Find the line with "be encoded and" and the line with "(remote (requests w1)" in the entries below; output exactly those two lines, every line between them, and no others.

• [Data under study]
-=-=-=-=-

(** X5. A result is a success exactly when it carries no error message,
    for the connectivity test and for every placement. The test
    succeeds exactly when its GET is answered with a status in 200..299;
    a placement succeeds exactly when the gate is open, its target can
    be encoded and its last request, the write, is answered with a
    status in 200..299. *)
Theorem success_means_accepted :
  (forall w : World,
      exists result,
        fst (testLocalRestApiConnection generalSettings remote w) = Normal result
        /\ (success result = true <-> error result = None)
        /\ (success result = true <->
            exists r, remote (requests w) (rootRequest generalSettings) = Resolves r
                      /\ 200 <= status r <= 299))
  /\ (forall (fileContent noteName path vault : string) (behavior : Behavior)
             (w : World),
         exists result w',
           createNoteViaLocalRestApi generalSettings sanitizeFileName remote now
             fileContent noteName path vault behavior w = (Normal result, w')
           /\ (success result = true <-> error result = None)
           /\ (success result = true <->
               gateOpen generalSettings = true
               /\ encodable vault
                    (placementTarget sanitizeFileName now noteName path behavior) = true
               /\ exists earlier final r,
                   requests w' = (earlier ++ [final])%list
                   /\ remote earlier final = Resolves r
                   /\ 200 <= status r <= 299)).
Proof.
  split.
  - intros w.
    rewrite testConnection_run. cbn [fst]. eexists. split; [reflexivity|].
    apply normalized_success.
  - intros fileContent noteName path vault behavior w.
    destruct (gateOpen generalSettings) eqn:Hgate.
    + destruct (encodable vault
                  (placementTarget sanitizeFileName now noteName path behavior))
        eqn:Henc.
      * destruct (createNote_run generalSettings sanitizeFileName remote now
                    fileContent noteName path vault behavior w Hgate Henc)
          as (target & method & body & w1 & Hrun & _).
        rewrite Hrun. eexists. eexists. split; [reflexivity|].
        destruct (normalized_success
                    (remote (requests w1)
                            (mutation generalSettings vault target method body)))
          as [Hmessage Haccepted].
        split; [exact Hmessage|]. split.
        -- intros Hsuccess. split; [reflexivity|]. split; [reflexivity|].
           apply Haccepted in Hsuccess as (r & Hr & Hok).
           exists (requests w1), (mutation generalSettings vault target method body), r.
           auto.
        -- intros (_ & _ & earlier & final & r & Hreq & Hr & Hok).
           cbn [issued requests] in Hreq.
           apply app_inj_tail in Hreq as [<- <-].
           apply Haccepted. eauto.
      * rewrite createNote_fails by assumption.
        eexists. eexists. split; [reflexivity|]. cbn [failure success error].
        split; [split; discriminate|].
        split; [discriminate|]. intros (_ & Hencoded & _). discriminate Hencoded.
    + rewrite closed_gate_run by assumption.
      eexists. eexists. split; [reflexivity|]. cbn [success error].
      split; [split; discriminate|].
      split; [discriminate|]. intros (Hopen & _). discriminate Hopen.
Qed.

-=-=-=-=-

• [Solved problem]
    be encoded and its last request, the write, is answered with a
    status in 200..299. *)
Theorem success_means_accepted :
  (forall w : World,
      exists result,
        fst (testLocalRestApiConnection generalSettings remote w) = Normal result
        /\ (success result = true <-> error result = None)
        /\ (success result = true <->
            exists r, remote (requests w) (rootRequest generalSettings) = Resolves r
                      /\ 200 <= status r <= 299))
  /\ (forall (fileContent noteName path vault : string) (behavior : Behavior)
             (w : World),
         exists result w',
           createNoteViaLocalRestApi generalSettings sanitizeFileName remote now
             fileContent noteName path vault behavior w = (Normal result, w')
           /\ (success result = true <-> error result = None)
           /\ (success result = true <->
               gateOpen generalSettings = true
               /\ encodable vault
                    (placementTarget sanitizeFileName now noteName path behavior) = true
               /\ exists earlier final r,
                   requests w' = (earlier ++ [final])%list
                   /\ remote earlier final = Resolves r
                   /\ 200 <= status r <= 299)).
Proof.
  split.
  - intros w.
    rewrite testConnection_run. cbn [fst]. eexists. split; [reflexivity|].
    apply normalized_success.
  - intros fileContent noteName path vault behavior w.
    destruct (gateOpen generalSettings) eqn:Hgate.
    + destruct (encodable vault
                  (placementTarget sanitizeFileName now noteName path behavior))
        eqn:Henc.
      * destruct (createNote_run generalSettings sanitizeFileName remote now
                    fileContent noteName path vault behavior w Hgate Henc)
          as (target & method & body & w1 & Hrun & _).
        rewrite Hrun. eexists. eexists. split; [reflexivity|].
        destruct (normalized_success
                    (remote (requests w1)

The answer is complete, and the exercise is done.